======== Available data ========

Lemma rate_is_bounded_witness :
  match run plan World_default busy_day with
  | Some w => count_in 110 60 (times "k" (admitted w)) <= 6
  | None => False
  end.
Proof.
  destruct (run plan World_default busy_day) as [w|] eqn:E.
  - apply (rate_is_bounded plan ltac:(vm_compute; split; discriminate) ltac:(reflexivity) ltac:(vm_compute; discriminate)
      busy_day w "k" 110); [|exact E]. vm_compute. intuition discriminate.
  - vm_compute in E. discriminate.
Defined.

Lemma quota_is_respected_witness :
  match run plan World_default busy_day with
  | Some w => count_period DailyUtc 0 (times "k" (admitted w)) <= 4
  | None => False
  end.
Proof.
  destruct (run plan World_default busy_day) as [w|] eqn:E.
  - refine (quota_is_respected plan ltac:(vm_compute; split; discriminate) ltac:(reflexivity) ltac:(vm_compute; discriminate)
      _ busy_day w "k" (mkSpec DailyUtc 4) 0 _ E _ I).
    + repeat constructor; vm_compute; discriminate.
    + vm_compute. intuition discriminate.
    + by left.
  - vm_compute in E. discriminate.
Defined.

(** The window tumbles: four requests of a key within sixty seconds pass a bound of three. *)
Lemma window_does_not_slide :
  match run (mkLimits 9 3 60 9 []) World_default
          [Acquire "k" 100; Acquire "k" 158; Acquire "k" 159; Acquire "k" 160; Acquire "k" 161] with
  | Some w => times "k" (admitted w) = [161; 160; 159; 158; 100]
  | None => False
  end.
Proof. vm_compute. reflexivity. Qed.

(** A window that is wholly spent reports no utilization: the bound is taken before the
    division. *)
Lemma spent_window_reads_as_free : utilization_percent (mkView DailyUtc 0 1000 86400) = 0.
Proof. vm_compute. reflexivity. Qed.

(** A rolling window of no length never stops rolling. *)
Lemma empty_period_never_rolls k n w : reset_unix w <= k ->
  kind (spec w) = Rolling 0 -> reset_unix w <= u64_max ->
  while_pow n (fun w => reset_unix w <=? k) roll_once w = inl (mkQuota (spec w) 0 (reset_unix w)).
Proof.
  intros H1 H2 H3. assert (Hone : roll_once w = mkQuota (spec w) 0 (reset_unix w)).
  { unfold roll_once. rewrite H2. cbn [reset_after]. by rewrite saturating_add_exact, N.add_0_r by lia. }
  revert w H1 H2 H3 Hone. induction n as [|n IH]; intros w H1 H2 H3 Hone; cbn [while_pow].
  - by rewrite (proj2 (N.leb_le _ _) H1), Hone.
  - rewrite IH by done. apply (IH (mkQuota (spec w) 0 (reset_unix w))); [done..|].
    unfold roll_once. cbn [spec reset_unix]. rewrite H2. cbn [reset_after]. by rewrite saturating_add_exact, N.add_0_r by lia.
Qed.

========

Task: Write every entry out again, exactly as it stands.

Response area:
Lemma rate_is_bounded_witness :
  match run plan World_default busy_day with
  | Some w => count_in 110 60 (times "k" (admitted w)) <= 6
  | None => False
  end.
Proof.
  destruct (run plan World_default busy_day) as [w|] eqn:E.
  - apply (rate_is_bounded plan ltac:(vm_compute; split; discriminate) ltac:(reflexivity) ltac:(vm_compute; discriminate)
      busy_day w "k" 110); [|exact E]. vm_compute. intuition discriminate.
  - vm_compute in E. discriminate.
Defined.

Lemma quota_is_respected_witness :
  match run plan World_default busy_day with
  | Some w => count_period DailyUtc 0 (times "k" (admitted w)) <= 4
  | None => False
  end.
Proof.
  destruct (run plan World_default busy_day) as [w|] eqn:E.
  - refine (quota_is_respected plan ltac:(vm_compute; split; discriminate) ltac:(reflexivity) ltac:(vm_compute; discriminate)
      _ busy_day w "k" (mkSpec DailyUtc 4) 0 _ E _ I).
    + repeat constructor; vm_compute; discriminate.
    + vm_compute. intuition discriminate.
    + by left.
  - vm_compute in E. discriminate.
Defined.

(** The window tumbles: four requests of a key within sixty seconds pass a bound of three. *)
Lemma window_does_not_slide :
  match run (mkLimits 9 3 60 9 []) World_default
          [Acquire "k" 100; Acquire "k" 158; Acquire "k" 159; Acquire "k" 160; Acquire "k" 161] with
  | Some w => times "k" (admitted w) = [161; 160; 159; 158; 100]
  | None => False
  end.
Proof. vm_compute. reflexivity. Qed.

(** A window that is wholly spent reports no utilization: the bound is taken before the
    division. *)
Lemma spent_window_reads_as_free : utilization_percent (mkView DailyUtc 0 1000 86400) = 0.
Proof. vm_compute. reflexivity. Qed.

(** A rolling window of no length never stops rolling. *)
Lemma empty_period_never_rolls k n w : reset_unix w <= k ->
  kind (spec w) = Rolling 0 -> reset_unix w <= u64_max ->
  while_pow n (fun w => reset_unix w <=? k) roll_once w = inl (mkQuota (spec w) 0 (reset_unix w)).
Proof.
  intros H1 H2 H3. assert (Hone : roll_once w = mkQuota (spec w) 0 (reset_unix w)).
  { unfold roll_once. rewrite H2. cbn [reset_after]. by rewrite saturating_add_exact, N.add_0_r by lia. }
  revert w H1 H2 H3 Hone. induction n as [|n IH]; intros w H1 H2 H3 Hone; cbn [while_pow].
  - by rewrite (proj2 (N.leb_le _ _) H1), Hone.
  - rewrite IH by done. apply (IH (mkQuota (spec w) 0 (reset_unix w))); [done..|].
    unfold roll_once. cbn [spec reset_unix]. rewrite H2. cbn [reset_after]. by rewrite saturating_add_exact, N.add_0_r by lia.
Qed.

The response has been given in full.